L’itinérance au rendez-vous
Quatrième élément : le prix du parcours, 780 €, semble anormalement élevé. Les internautes qui ont réagi à la vidéo avancent plutôt des somme comprises entre 200 et 400 euros. On se gardera bien de contester ces différents chiffres. Et l’on regardera ailleurs : il est possible de charger sa voiture en traversant 6 ou 7 pays. Bien sûr, il est probable que le prix de la charge ait été très différent d’un pays (d’une région, d’un département…) à l’autre tant les tarifications sont encore disparates : à la durée, à la puissance, au kWh consommés… Mais l’itinérance fonctionne et elle préfigure une possible comparaison des tarifs, comme pour l’essence. Et cela simplifiera la vie des automobilistes.
Des questions au cœur des SDIRVE
Ces différents éléments sont aujourd’hui largement débattus dans le cadre des schéma directeurs des infrastructures de recharge pour véhicules électriques (SDIRVE).
Il se trouve que GP conseil participe actuellement à un important travail de concertation relatif de tels SDIRVE, avec l’Agence Eker, les cabinetsGireve, Sia Partners et Tactis.
Or, lors de cette concertation, des questions reviennent de manière récurrente. Coût, autonomie des batteries, temps de charge, « plein » : il est très difficile de penser en dehors du modèle de la station-service à essence. Pour la plupart des personnes qui participent à ces concertations, il s’agit d’un horizon presque indépassable.
Mais d’autres, qui conduisent des véhicules électriques, ont une approche totalement différente. Ils savent, eux, que chaque étape est une opportunité de recharge. Et cela change considérablement l’approche du parcours. Au lieu de chercher une station-service pour faire le pleins et de rouler 800 km, ils chargent à domicile, au travail, lorsqu’ils font leurs courses, en arrivant chez des amis ou en visitant un site touristique. C’est d’autant plus facile que nos voitures passent l’essentiel de leur vie en stationnement, à l’arrêt. Aujourd’hui cette immobilisation des véhicules ne sert à rien. Demain, elle sera systématiquement consacrée à recharger les véhicules – éventuellement à faire du vehicle to grid.

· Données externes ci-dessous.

(** ** The services a handler calls *)

(** [internal/oidc/signer.go:33-39] SigningKey *)
Record SigningKey := { sk_KID : string; sk_PEM : string; sk_Active : bool; sk_CreatedAt : Time; sk_RetiredAt : option Time }.

(** The signer of [internal/oidc/signer.go], as the handlers use it: compact tokens of
    claims, at an instant since it refreshes its keys; and the keys themselves, which the
    administration lists and rotates and the maintenance deletes once retired. *)
Class TokenSigner := {
  signer : Type;
  signer_Sign : signer → Time → Claims → signer * Res unit string;
  signer_SignTyped : signer → Time → Claims → string → signer * Res unit string;
  signer_Verify : signer → Time → string → signer * Res unit Claims;
  signer_ListKeys : signer → Res unit (list SigningKey);
  signer_Rotate : signer → Time → Entropy → signer * Res unit string;
  signer_JWKS : signer → Value;
  signer_DeleteRetired : signer → Time → signer * Res unit Z;
}.

(** The part of the configuration the handlers read; [cfg_Mailer] tells whether mail can
    be sent. *)
Record Config := {
  cfg_AdminToken : string;
  cfg_SigningKeyRetention : Duration;
  cfg_Issuer : string;
  cfg_Registration : bool;
  cfg_RequireEmail : bool;
  cfg_EmailVerificationTTL : Duration;
  cfg_Mailer : bool;
  cfg_LoginSource : Policy;
  cfg_LoginIdentity : Policy;
  cfg_RegistrationSource : Policy;
  cfg_EmailVerification : Policy;
  cfg_MFA : Policy;
  cfg_OAuth : Policy;
  cfg_Device : Policy;
  cfg_MFAService : MfaConfig;
  cfg_SourceKeyRing : KeyRing;
  cfg_LDAP : LDAPConfig;
  cfg_ExternalOIDC : ExternalOIDCConfig;
}.

(** ** What is outside *)

(** An entry of a directory, and [entry.GetAttributeValue]. *)
Record Entry := { en_DN : string; en_Attributes : gmap string string }.
Definition GetAttributeValue (e : Entry) (attribute : string) : string := default ""%string (en_Attributes e !! attribute).

(** A verified ID token of an identity provider; no claims when they are not of the types
    the code decodes. *)
Record ExternalClaims := {
  xc_Subject : string;
  xc_PreferredUsername : string;
  xc_Name : string;
  xc_Email : string;
  xc_EmailVerified : bool;
}.
Record IDToken := { it_Nonce : string; it_Claims : option ExternalClaims }.

(** A message for a mail server. *)
Record Message := { ms_To : string; ms_Subject : string; ms_Text : string; ms_HTML : string }.

(** The other systems, as the server meets them: the statuses of the replies to the
    requests that the server will send, or why none comes, whether the deadlines
    that will be looked at have passed and whether the messages to come will be accepted;
    the directories (of package [go-ldap]: dialing a URL, with [StartTLS] or not, binding
    as a name with a password, and searching) and the identity providers (of packages
    [go-oidc] and [oauth2]: discovery of an issuer, the URL to sign in at, the exchange
    of a code for the text of an ID token, and the verification of that text for a
    client). [out_discovered] tells whether the provider of the configuration, which is
    kept from then on, has been discovered. *)
Record Outside := {
  out_replies : list (Res string Z);
  out_late : list bool;
  out_mail : list bool;
  out_discovered : bool;
  out_Dial : string → bool → bool;
  out_Bind : string → string → string → bool;
  out_Search : string → string → string → list string → option (list Entry);
  out_Discover : string → bool;
  out_AuthCodeURL : ExternalOIDCConfig → string → string → string → string → string;
  out_Exchange : ExternalOIDCConfig → string → string → string → option (option string);
  out_VerifyIDToken : string → string → string → option IDToken;
}.
Definition set_replies (v : list (Res string Z)) (o : Outside) : Outside :=
  {| out_replies := v; out_late := out_late o; out_mail := out_mail o; out_discovered := out_discovered o; out_Dial := out_Dial o; out_Bind := out_Bind o;
     out_Search := out_Search o; out_Discover := out_Discover o; out_AuthCodeURL := out_AuthCodeURL o;
     out_Exchange := out_Exchange o; out_VerifyIDToken := out_VerifyIDToken o |}.
Definition set_late (v : list bool) (o : Outside) : Outside :=
  {| out_replies := out_replies o; out_late := v; out_mail := out_mail o; out_discovered := out_discovered o; out_Dial := out_Dial o; out_Bind := out_Bind o;
     out_Search := out_Search o; out_Discover := out_Discover o; out_AuthCodeURL := out_AuthCodeURL o;
     out_Exchange := out_Exchange o; out_VerifyIDToken := out_VerifyIDToken o |}.
Definition set_mail (v : list bool) (o : Outside) : Outside :=
  {| out_replies := out_replies o; out_late := out_late o; out_mail := v; out_discovered := out_discovered o; out_Dial := out_Dial o; out_Bind := out_Bind o;
     out_Search := out_Search o; out_Discover := out_Discover o; out_AuthCodeURL := out_AuthCodeURL o;
     out_Exchange := out_Exchange o; out_VerifyIDToken := out_VerifyIDToken o |}.

Definition set_discovered (v : bool) (o : Outside) : Outside :=
  {| out_replies := out_replies o; out_late := out_late o; out_mail := out_mail o; out_discovered := v; out_Dial := out_Dial o;
     out_Bind := out_Bind o; out_Search := out_Search o; out_Discover := out_Discover o; out_AuthCodeURL := out_AuthCodeURL o;
     out_Exchange := out_Exchange o; out_VerifyIDToken := out_VerifyIDToken o |}.

(** What the next request sent, deadline looked at and message sent will meet. *)
Definition next_reply (o : Outside) : Outside * Res string Z :=
  match out_replies o with [] => (o, Err "connection refused"%string) | v :: rest => (set_replies rest o, v) end.
Definition next_late (o : Outside) : Outside * bool :=
  match out_late o with [] => (o, false) | v :: rest => (set_late rest o, v) end.
Definition next_mail (o : Outside) : Outside * bool :=
  match out_mail o with [] => (o, false) | v :: rest => (set_mail rest o, v) end.

(** Discovery by an authenticator that is kept, or made for one sign-in. *)
Definition discover (kept : bool) (iss : string) (o : Outside) : Outside * bool :=
  if kept && out_discovered o then (o, true)
  else if out_Discover o iss then (if kept then set_discovered true o else o, true) else (o, false).

(** The state shared by all requests; [w_random] are the results of the reads of random
    bytes to come. *)
Record World `{TokenSigner} := {
  w_now : Time;
  w_random : list Entropy;
  w_outside : Outside;
  w_clients : ClientRepository;
  w_users : UserRepository;
  w_sessions : SessionService;
  w_oauth : OAuthStore.MemoryRepository;
  w_access : AccessRepository;
  w_rate : option RateRepository;
  w_signer : signer;
  w_audit : AuditRepository;
  w_cas : CasRepository;
  w_mfa : MfaRepository;
  w_sources : SourceRepository;
  w_admin : AdminRepository;
}.

(** Calls of the administration: of the repositories of administrators, of roles and
    permissions, of applications and systems, of identity sources and of accounts, and of
    the signing keys. *)
Inductive AdminCall :=
| AcEffective (userID : string)
| AcUserRoles (userID : string)
| AcRoleUsers (role : string)
| AcReplace (userID : string) (roles : list string) (grantedBy : string) (now : Time).
Inductive AccessCall :=
| XcRoles (clientID : string)
| XcCreateRole (value : Role)
| XcFindRole (clientID roleID : string)
| XcReplaceRole (value : Role)
| XcDeleteRole (clientID roleID : string)
| XcPermissions (clientID : string)
| XcCreatePermission (value : Permission)
| XcFindPermission (clientID permissionID : string)
| XcReplacePermission (value : Permission)
| XcDeletePermission (clientID permissionID : string)
| XcRolePermissions (clientID roleID : string)
| XcSetRolePermissions (clientID roleID : string) (permissionIDs : list string)
| XcUserRoles (userID clientID : string) (includeExpired : bool) (now : Time)
| XcReplaceUserRoles (userID : string) (grants : list RoleGrant) (grantedBy : string) (now : Time).
Inductive RegistryCall :=
| KcSystems
| KcFindSystem (id : string)
| KcCreateSystem (item : System)
| KcReplaceSystem (item : System)
| KcDeleteSystem (id : string)
| KcCreate (item : Client)
| KcReplace (item : Client)
| KcRotateSecret (id hash : string)
| KcArchive (id : string) (now : Time)
| KcDeleteArchived (id : string).
Inductive SourceCall :=
| ScCreate (source : Source)
| ScReplace (source : Source)
| ScArchive (id : string) (now : Time).
Inductive AccountCall :=
| UcList (filter : UserFilter)
| UcCreate (user : User)
| UcImport (records : list PasswordMigrationRecord)
| UcVerified (userID : string) (now : Time)
| UcExternals (userID : string)
| UcDeleteExternal (userID externalIdentityID : string).
Inductive KeyCall :=
| JcList
| JcRotate
| JcPublic
| JcDeleteRetired (before : Time).

(** One call of a service. *)
Inductive Call :=
| CAdmin (op : AdminCall)
| CAccess (op : AccessCall)
| CRegistry (op : RegistryCall)
| CSource (op : SourceCall)
| CAccount (op : AccountCall)
| CKeys (op : KeyCall)
| CAuditList (filter : Filter)
| CNow
| CRandom
| CRate (scope subject : string) (policy : Policy) (now : Time)
| CUserCode
| COutbound (method url : string) (body : Values)
| CLate
| CMail (message : Message)
| CLdapDial (url : string) (startTLS : bool)
| CLdapBind (url dn password : string)
| CLdapSearch (url baseDN filter : string) (attributes : list string)
| COIDCDiscover (kept : bool) (issuer : string)
| COIDCAuthCodeURL (config : ExternalOIDCConfig) (redirectURL state nonce verifier : string)
| COIDCExchange (config : ExternalOIDCConfig) (redirectURL code verifier : string)
| COIDCVerify (issuer clientID rawIDToken : string)
| CSourcesList
| CSourcesFind (id : string)
| CClientsFind (id : string)
| CClientsList
| CUsersFind (id : string)
| CUsersReplace (user : User)
| CUsersRegister (user : User) (hash : string)
| CUsersResolve (profile : ExternalProfile) (now : Time)
| CResetSave (token : PasswordResetToken)
| CResetConsume (hash : string) (now : Time)
| CVerificationSave (token : EmailVerificationToken)
| CVerificationUse (hash userID : string) (now : Time)
| CPasswordFind (username : string)
| CPasswordSet (userID hash : string)
| CPasswordFailure (userID : string) (attempts : Z) (lockedUntil : Time)
| CPasswordSuccess (userID : string)
| CSessionsFind (token : string)
| CSessionsIsActive (userID id : string)
| CSessionsCreate (userID ipAddress userAgent : string) (authMethods : list string) (assuranceLevel : string)
| CSessionsRevoke (id : string)
| CSessionsList (userID : string)
| CSessionsRevokeForUser (userID id : string)
| CSessionsRevokeAll (userID exceptID : string)
| CStore (op : StoreOp)
| CFindAccessToken (hash : string) (now : Time)
| CFindRefreshToken (hash : string) (now : Time)
| CFindConsent (userID clientID : string)
| CListConsents (userID : string)
| CFindDeviceByUserCode (hash : string) (now : Time)
| CListOIDCClientSessions (sessionID : string)
| CEffective (userID clientID : string) (now : Time)
| CSign (claims : Claims)
| CSignTyped (claims : Claims) (typ : string)
| CVerify (token : string)
| CAudit (event : Event)
| CCas (op : CasOp)
| CFindProxyGrantingTicket (hash : string) (now : Time)
| CListServiceSessions (sessionID : string)
| CMfaFind (userID : string)
| CMfaUseTOTP (userID : string) (step : Z)
| CMfaUseRecoveryCode (userID hash : string)
| CMfaFailure (userID : string) (attempts : Z) (lockedUntil : option Time)
| CMfaStoreDevice (device : TrustedDevice) (maxDevices : Z)
| CMfaRotateDevice (userID currentHash replacementHash userAgentHash : string) (now : Time)
| CMfaReplacePending (credential : Credential) (codes : list string)
| CMfaReplaceCodes (userID : string) (codes : list string)
| CMfaEnable (userID : string) (step : Z) (now : Time)
| CMfaDelete (userID : string)
| CMfaDeleteDevices (userID : string)
| CMfaCountDevices (userID : string) (now : Time).

(** The results of the operations of the grant store. *)
Definition StoreAnswer (op : StoreOp) : Type :=
  match op with
  | OpConsumeAuthorizationCode _ _ _ _ _ => Res oauthError AuthorizationCode
  | OpRotateRefreshToken _ _ _ => Res oauthError RefreshToken
  | OpPollDeviceAuthorization _ _ _ => Res oauthError DeviceAuthorization
  | OpGrantConsent _ _ _ _ => Res oauthError Consent
  | _ => Res oauthError unit
  end.

(** The results of the operations of the CAS repository. *)
Definition CasAnswer (op : CasOp) : Type :=
  match op with
  | CoConsumeServiceTicket _ _ _ _ => Res casError ServiceTicket
  | CoConsumeProxyTicket _ _ _ _ => Res casError ProxyTicket
  | _ => Res casError unit
  end.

Ces intervenants sont donc précieux dans la construction d’un SDIRVE parce que leur « expérience utilisateur » les conduit à regarder l’IRVE non pas comme un infrastructure coûteuse mais bien comme un outil d’attractivité nouveau. Économie, tourisme, culture, sport, loisirs, nature, santé, écoles… : pour les élus, l’implantation des IRVE devient donc un élément-clef d’une politique de mobilité mais, plus encore, de l’aménagement.